A new study by the U.S. Centers for Disease Control and Prevention has found that even though protection from the Moderna and Pfizer COVID-19 booster shots weakens after approximately four months, the boosters still provide significant protection from SARS-CoV-2 after that.
In the recent study, published on February 11, researchers analyzed 241,204 COVID-related emergency department (ED) and urgent-care center (UC) encounters, as well as 93,408 hospitalizations across 10 U.S. states. These cases occurred between August 2021 and January 2022, a period in which omicron was the most contagious COVID-19 strain.
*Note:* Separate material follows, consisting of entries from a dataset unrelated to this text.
(** X7: a call of [internalDispatch] that returns changes nothing but the
    registry entry of the dispatch function: what is pending, the local
    variables and both dispatch maps stay, and no function becomes generated
    by it. *)
Theorem internalDispatch_touches_only_its_entry
    (fs : gset N) (ctx ctx' : IRGenerationContext) (fragment : string) :
  internalDispatch functionAt fs ctx = Ok (fragment, ctx') →
  ∃ a,
    (∀ p, p ∈ fs → dispatchable functionAt a p) ∧
    m_functions ctx' !! internalDispatchFunctionName a = Some fragment ∧
    (∀ name, name ≠ internalDispatchFunctionName a →
             m_functions ctx' !! name = m_functions ctx !! name) ∧
    (∀ p, not_generated functionAt ctx' p ↔ not_generated functionAt ctx p) ∧
    queue ctx' = queue ctx ∧
    m_localVariables ctx' = m_localVariables ctx ∧
    m_internalDispatchMap ctx' = m_internalDispatchMap ctx ∧
    m_internalDispatchTargetCandidates ctx'
      = m_internalDispatchTargetCandidates ctx.
Proof.
  intros Hrun. pose proof Hrun as Hok.
  apply internalDispatch_Ok in Hok as (Hne & a & Hall).
  rewrite (internalDispatch_eq functionAt fs a) in Hrun by done.
  exists a. split; [done|].
  destruct (m_functions ctx !! internalDispatchFunctionName a)
    as [stored|] eqn:Hstored; injection Hrun as <- <-.
  - by split_and!.
  - assert (∀ name, name ≠ internalDispatchFunctionName a →
      m_functions (set_functions
        (<[internalDispatchFunctionName a :=
             dispatcherOf functionAt a (std_set_elements by_address fs)]>) ctx)
        !! name = m_functions ctx !! name) as Hother.
    { intros name Hname. simpl. by rewrite lookup_insert_ne. }
    split_and!; try done.
    + simpl. apply lookup_insert_eq.
    + intros p. unfold not_generated.
      by rewrite Hother by apply functionName_not_dispatch_name.
Qed.

(** ** The two phases of the dispatch registry *)

Lemma not_generated_filter_insert (ctx : IRGenerationContext) (p : N)
    (pending candidates : gset N) :
  pending ∪ filter (not_generated functionAt ctx) ({[p]} ∪ candidates)
  = (if contains (m_functions ctx) (functionName (functionAt p))
     then pending ∪ filter (not_generated functionAt ctx) candidates
     else {[p]} ∪ (pending ∪ filter (not_generated functionAt ctx) candidates)).
Proof.
  destruct (contains _ _) eqn:Hgen.
  - assert (¬ not_generated functionAt ctx p) as Hp.
    { unfold not_generated. intros Hnone.
      apply contains_false in Hnone. congruence. }
    apply set_eq. intros x.
    rewrite !elem_of_union, !elem_of_filter, elem_of_union, elem_of_singleton.
    split; [|tauto]. intros [?|[Hx [->|?]]]; tauto.
  - apply contains_false in Hgen.
    apply set_eq. intros x.
    rewrite !elem_of_union, !elem_of_filter, !elem_of_union, elem_of_singleton.
    split; [tauto|]. intros [->|[?|?]]; tauto.
Qed.

(** X8: for a function and its arity, registering the function as a
    candidate and then requesting the dispatch of the arity ends in the same
    state as requesting the dispatch first and registering the function
    afterwards; neither order fails, and in the end the function and all
    functions registered for the arity before are confirmed. *)
Theorem registration_order_irrelevant
    (p : N) (ft : FunctionType) (ctx : IRGenerationContext) :
  fd_callable (functionAt p) = Some ft →
  m_internalDispatchMap ctx !! functionArityOfType ft = None ∨
  m_internalDispatchTargetCandidates ctx !! functionArityOfType ft = None →
  ∃ ctx',
    bind (registerInternalDispatchTargetCandidate functionAt p)
      (λ _, registerInternalDispatch functionAt (functionArityOfType ft)) ctx
      = Ok (internalDispatchFunctionName (functionArityOfType ft), ctx') ∧
    bind (registerInternalDispatch functionAt (functionArityOfType ft))
      (λ _, registerInternalDispatchTargetCandidate functionAt p) ctx
      = Ok (internalDispatchFunctionName (functionArityOfType ft), ctx') ∧
    m_internalDispatchMap ctx' !! functionArityOfType ft
      = Some ({[p]} ∪ registered ctx (functionArityOfType ft)) ∧
    m_internalDispatchTargetCandidates ctx' !! functionArityOfType ft = None.
Proof.
  intros Hcallable Hinv. set (a := functionArityOfType ft) in *.
  unfold bind, registered.
  rewrite (registerInternalDispatchTargetCandidate_eq functionAt p ft) by done.
  rewrite (registerInternalDispatch_eq functionAt a ctx) by done.
  fold a.
  destruct (m_internalDispatchMap ctx !! a) as [confirmed|] eqn:Hd.
  - destruct Hinv as [?|Hc]; [done|].
    rewrite (registerInternalDispatchTargetCandidate_eq functionAt p ft)
      by auto.
    fold a. rewrite Hd. cbn zeta.
    rewrite registerInternalDispatch_eq.
    2:{ right. by destruct (contains _ _). }
    assert (m_internalDispatchMap
              (if contains (m_functions ctx) (functionName (functionAt p))
               then set_dispatch (<[a := {[p]} ∪ confirmed]>) ctx
               else set_queue (λ q, {[p]} ∪ q)
                      (set_dispatch (<[a := {[p]} ∪ confirmed]>) ctx)) !! a
            = Some ({[p]} ∪ confirmed)) as Hd'
      by (destruct (contains _ _); apply lookup_insert_eq).
    rewrite Hd'. eexists. split; [reflexivity|]. split; [reflexivity|].
    unfold at_key. rewrite Hc, Hd. simpl. split.
    + rewrite Hd'. f_equal. by rewrite (right_id_L ∅ (∪)).
    + by destruct (contains _ _).
  - rewrite registerInternalDispatch_eq by (left; exact Hd).
    cbn [m_internalDispatchMap set_candidates]. rewrite Hd.
    rewrite (registerInternalDispatchTargetCandidate_eq functionAt p ft).
    2: done.
    2:{ right. simpl. apply lookup_delete_eq. }
    fold a. cbn [m_internalDispatchMap set_queue set_candidates set_dispatch].
    rewrite lookup_insert_eq. cbn zeta.
    set (candidates := at_key (m_internalDispatchTargetCandidates ctx) a).
    assert (at_key
              (m_internalDispatchTargetCandidates
                 (set_candidates
                    (λ m, <[a := {[p]} ∪ at_key m a]> m) ctx)) a
            = {[p]} ∪ candidates) as Hmoved.
    { unfold at_key. simpl. by rewrite lookup_insert_eq. }
    rewrite Hmoved. eexists. split; [reflexivity|]. split.
    + do 2 f_equal.
      destruct ctx as [registry pending locals dispatch cands].
      unfold set_queue, set_candidates, set_dispatch, not_generated in *.
      simpl in *.
      pose proof (not_generated_filter_insert
        {| m_functions := registry; m_functionGenerationQueue := pending;
           m_localVariables := locals; m_internalDispatchMap := dispatch;
           m_internalDispatchTargetCandidates := cands |} p pending candidates)
        as Hqueue.
      unfold not_generated in Hqueue. simpl in Hqueue.
      destruct (contains registry (functionName (functionAt p)));
        f_equal; rewrite ?Hqueue, ?insert_insert_eq, ?delete_insert_eq; done.
    + simpl. rewrite lookup_insert_eq, lookup_delete_eq.
      split; [|done]. f_equal. unfold at_key at 1. rewrite Hd. simpl.
      by rewrite (left_id_L ∅ (∪)).
Qed.

(** ** What holds after any sequence of calls *)

Lemma discard_Ok {A} (m : M A) ctx ctx' :
  discard m ctx = Ok (tt, ctx') → ∃ a, m ctx = Ok (a, ctx').
Proof.
  unfold discard, bind, pure. destruct (m ctx) as [[a c]|]; [|discriminate].
  intros [= <-]. by exists a.
Qed.

Lemma internalDispatch_state (fs : gset N) ctx fragment ctx' :
  internalDispatch functionAt fs ctx = Ok (fragment, ctx') →
  ctx' = ctx ∨
  ∃ a, ctx' = set_functions (<[internalDispatchFunctionName a := fragment]>) ctx.
Proof.
  intros Hrun. pose proof Hrun as Hok.
  apply internalDispatch_Ok in Hok as (Hne & a & Hall).
  rewrite (internalDispatch_eq functionAt fs a) in Hrun by done.
  destruct (m_functions ctx !! internalDispatchFunctionName a);
    injection Hrun as <- <-; eauto.
Qed.

(** The state after a call that returned, for each of the calls, on a state
    on which the two dispatch maps do not overlap. *)
Lemma call_state (variableAt : N → VariableDeclaration) (queue_key : N → Z)
    (c : Call) (ctx ctx' : IRGenerationContext) :
  call functionAt variableAt queue_key c ctx = Ok (tt, ctx') →
  dispatch_invariant ctx →
  match c with
  | CallEnqueue f =>
      ctx' = if contains (m_functions ctx) (functionName (functionAt f))
             then ctx else set_queue (λ q, {[f]} ∪ q) ctx
  | CallDequeue => ∃ f, ctx' = set_queue (λ q, q ∖ {[f]}) ctx
  | CallAddLocalVariable d =>
      ctx' = set_locals (<[d := {| iv_declaration := d |}]>) ctx
  | CallLocalVariable d => ctx' = ctx
  | CallRegisterCandidate f =>
      ∃ ft, fd_callable (functionAt f) = Some ft ∧
        registerInternalDispatchTargetCandidate functionAt f ctx
        = Ok (internalDispatchFunctionName (functionArityOfType ft), ctx')
  | CallRegisterDispatch a =>
      registerInternalDispatch functionAt a ctx
      = Ok (internalDispatchFunctionName a, ctx')
  | CallConsume => ctx' = cleared ctx
  | CallInternalDispatch fs =>
      ctx' = ctx ∨ ∃ name fragment,
        (∀ f, name ≠ functionName (functionAt f)) ∧
        ctx' = set_functions (<[name := fragment]>) ctx
  end.
Proof.
  intros Hcall Hinv. destruct c; cbn [call] in Hcall;
    apply discard_Ok in Hcall as [r Hrun].
  - rewrite enqueue_eq in Hrun. by injection Hrun as _ <-.
  - revert Hrun. unfold dequeueFunctionForCodeGeneration.
    cbv [bind gets modify solAssert pure].
    case_bool_decide; cbn [negb]; [discriminate|].
    intros [= _ <-]. eauto.
  - revert Hrun. unfold addLocalVariable, emplace.
    cbv [bind gets modify solAssert pure].
    destruct (m_localVariables ctx !! _varDecl) eqn:Hlookup;
      [discriminate|].
    intros [= _ <-]. done.
  - revert Hrun. unfold localVariable.
    cbv [bind gets modify solAssert pure].
    case_bool_decide; [|discriminate].
    destruct (m_localVariables ctx !! _varDecl); [|discriminate].
    by intros [= _ <-].
  - destruct (fd_callable (functionAt _function)) as [ft|] eqn:Hcallable.
    + exists ft. split; [done|].
      rewrite (registerInternalDispatchTargetCandidate_eq functionAt _ ft)
        in Hrun |- * by (done || apply Hinv).
      by injection Hrun as _ <-.
    + revert Hrun.
      unfold registerInternalDispatchTargetCandidate, functionArity, bind.
      by rewrite Hcallable.
  - rewrite registerInternalDispatch_eq in Hrun |- * by apply Hinv.
    by injection Hrun as _ <-.
  - rewrite consumeInternalDispatchMap_eq in Hrun.
    case_bool_decide; [|discriminate]. by injection Hrun as _ <-.
  - apply internalDispatch_state in Hrun as [->|[a ->]]; [by left|].
    right. exists (internalDispatchFunctionName a), r. split; [|done].
    intros f Heq. by apply (functionName_not_dispatch_name (functionAt f) a).
Qed.

Lemma call_keeps_dispatch_invariant variableAt queue_key c ctx ctx' :
  call functionAt variableAt queue_key c ctx = Ok (tt, ctx') →
  dispatch_invariant ctx ∧ candidates_populated ctx →
  dispatch_invariant ctx' ∧ candidates_populated ctx'.
Proof.
  intros Hcall [Hinv Hpop].
  pose proof (call_state _ _ _ _ _ Hcall Hinv) as Hstate.
  destruct c.
  - subst ctx'. by destruct (contains _ _).
  - by destruct Hstate as [f ->].
  - by subst ctx'.
  - by subst ctx'.
  - destruct Hstate as (ft & Hcallable & Hrun).
    rewrite (registerInternalDispatchTargetCandidate_eq functionAt _ ft)
      in Hrun by (done || apply Hinv).
    injection Hrun as <-.
    set (a := functionArityOfType ft) in *.
    destruct (m_internalDispatchMap ctx !! a) eqn:Hd.
    + assert (m_internalDispatchTargetCandidates ctx !! a = None) as Hc
        by (destruct (Hinv a); congruence).
      split.
      * intros b. destruct (contains _ _); simpl;
          (destruct (decide (a = b)) as [<-|Hne];
           [by right|rewrite lookup_insert_ne by done; apply Hinv]).
      * by destruct (contains _ _).
    + split.
      * intros b. simpl. destruct (decide (a = b)) as [<-|Hne]; [by left|].
        rewrite lookup_insert_ne by done. apply Hinv.
      * intros b functions. simpl.
        destruct (decide (a = b)) as [<-|Hne].
        -- rewrite lookup_insert_eq. intros [= <-] Hempty.
           assert (_function ∈ (∅ : gset N)) as Hin
             by (rewrite <- Hempty; apply elem_of_union; left;
                 by apply elem_of_singleton).
           by apply elem_of_empty in Hin.
        -- rewrite lookup_insert_ne by done. apply Hpop.
  - rewrite registerInternalDispatch_eq in Hstate by apply Hinv.
    injection Hstate as <-.
    destruct (m_internalDispatchMap ctx !! _arity) eqn:Hd; [done|]. split.
    + intros b. simpl. destruct (decide (_arity = b)) as [<-|Hne].
      * right. apply lookup_delete_eq.
      * rewrite lookup_insert_ne, lookup_delete_ne by done. apply Hinv.
    + intros b functions. simpl. destruct (decide (_arity = b)) as [<-|Hne].
      * by rewrite lookup_delete_eq.
      * rewrite lookup_delete_ne by done. apply Hpop.
  - subst ctx'. split.
    + intros b. left. apply lookup_empty.
    + intros b functions. simpl. by rewrite lookup_empty.
  - by destruct Hstate as [->|(name & fragment & _ & ->)].
Qed.

Lemma dequeue_Ok (queue_key : N → Z) ctx f ctx' :
  dequeueFunctionForCodeGeneration queue_key ctx = Ok (f, ctx') →
  f ∈ queue ctx ∧ ctx' = set_queue (λ q, q ∖ {[f]}) ctx.
Proof.
  unfold dequeueFunctionForCodeGeneration.
  cbv [bind gets modify solAssert pure].
  case_bool_decide as Hempty; cbn [negb]; [discriminate|].
  destruct (head (std_set_elements queue_key (queue ctx))) as [first|] eqn:Hhd.
  - apply std_set_begin_least in Hhd as [Hin _]. simpl. by intros [= <- <-].
  - by apply std_set_begin_None in Hhd.
Qed.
In terms of protection against hospitalization, the study found that two months after the third shot, vaccine effectiveness stood at 91%. After four months, it dropped to 78%. When it came to protection against ED or UC visits, vaccine effectiveness slipped from 87% to 66% over that same period. It is still better than no protection at all, but there is a clear decrease.
While there have been numerous studies into the effectiveness of the two primary COVID-19 shots, research into the levels of protection offered by a third shot has been limited. However, the rise of the highly infectious omicron variant has triggered the need for further research. According to the scientific journal Nature, several months after Israel became the first nation to make a third shot available to the public, a study found that older Israelis who received their third shot were far less likely to test positive for COVID-19 or to develop life-threatening symptoms and related illnesses than those who only had their two primary shots.
Like all studies, this one had a few limitations. The main one being that researchers only focused on people who sought medical treatment for COVID-19, meaning that COVID-19 infections that did not require medical treatment were not factored into the data. This aspect means the research could be skewed more toward immunocompromised people or older people.
So, since we know that the third shot can give us further protection against COVID-19 but that it weakens over time, this raises the question: Will we need a fourth shot? “The finding that protection conferred by mRNA vaccines waned in the months after receipt of a third vaccine dose reinforces the importance of further consideration of additional doses to sustain or improve protection against COVID-19,” researchers said in the study. In some countries a fourth shot has already been rolled out to select groups of people. The CDC has already endorsed the idea of fourth shots for immunocompromised people in the U.S., as SELF previously reported. In France health authorities authorized a fourth COVID-19 shot for organ transplant recipients who had not responded to three earlier doses. In Sweden a fourth shot was recently recommended to people over the age of 80 and to those residing in nursing homes. In the U.K. a fourth shot is being offered to people aged 12 and older with severely weakened immune systems.
For now it’s clear that even when vaccine and booster protection wanes, inoculation against COVID-19 remains the best bet for staying safe. “All eligible persons should remain up to date with recommended COVID-19 vaccinations to best protect against COVID-19–associated hospitalizations and ED/UC visits,” researchers said in the study.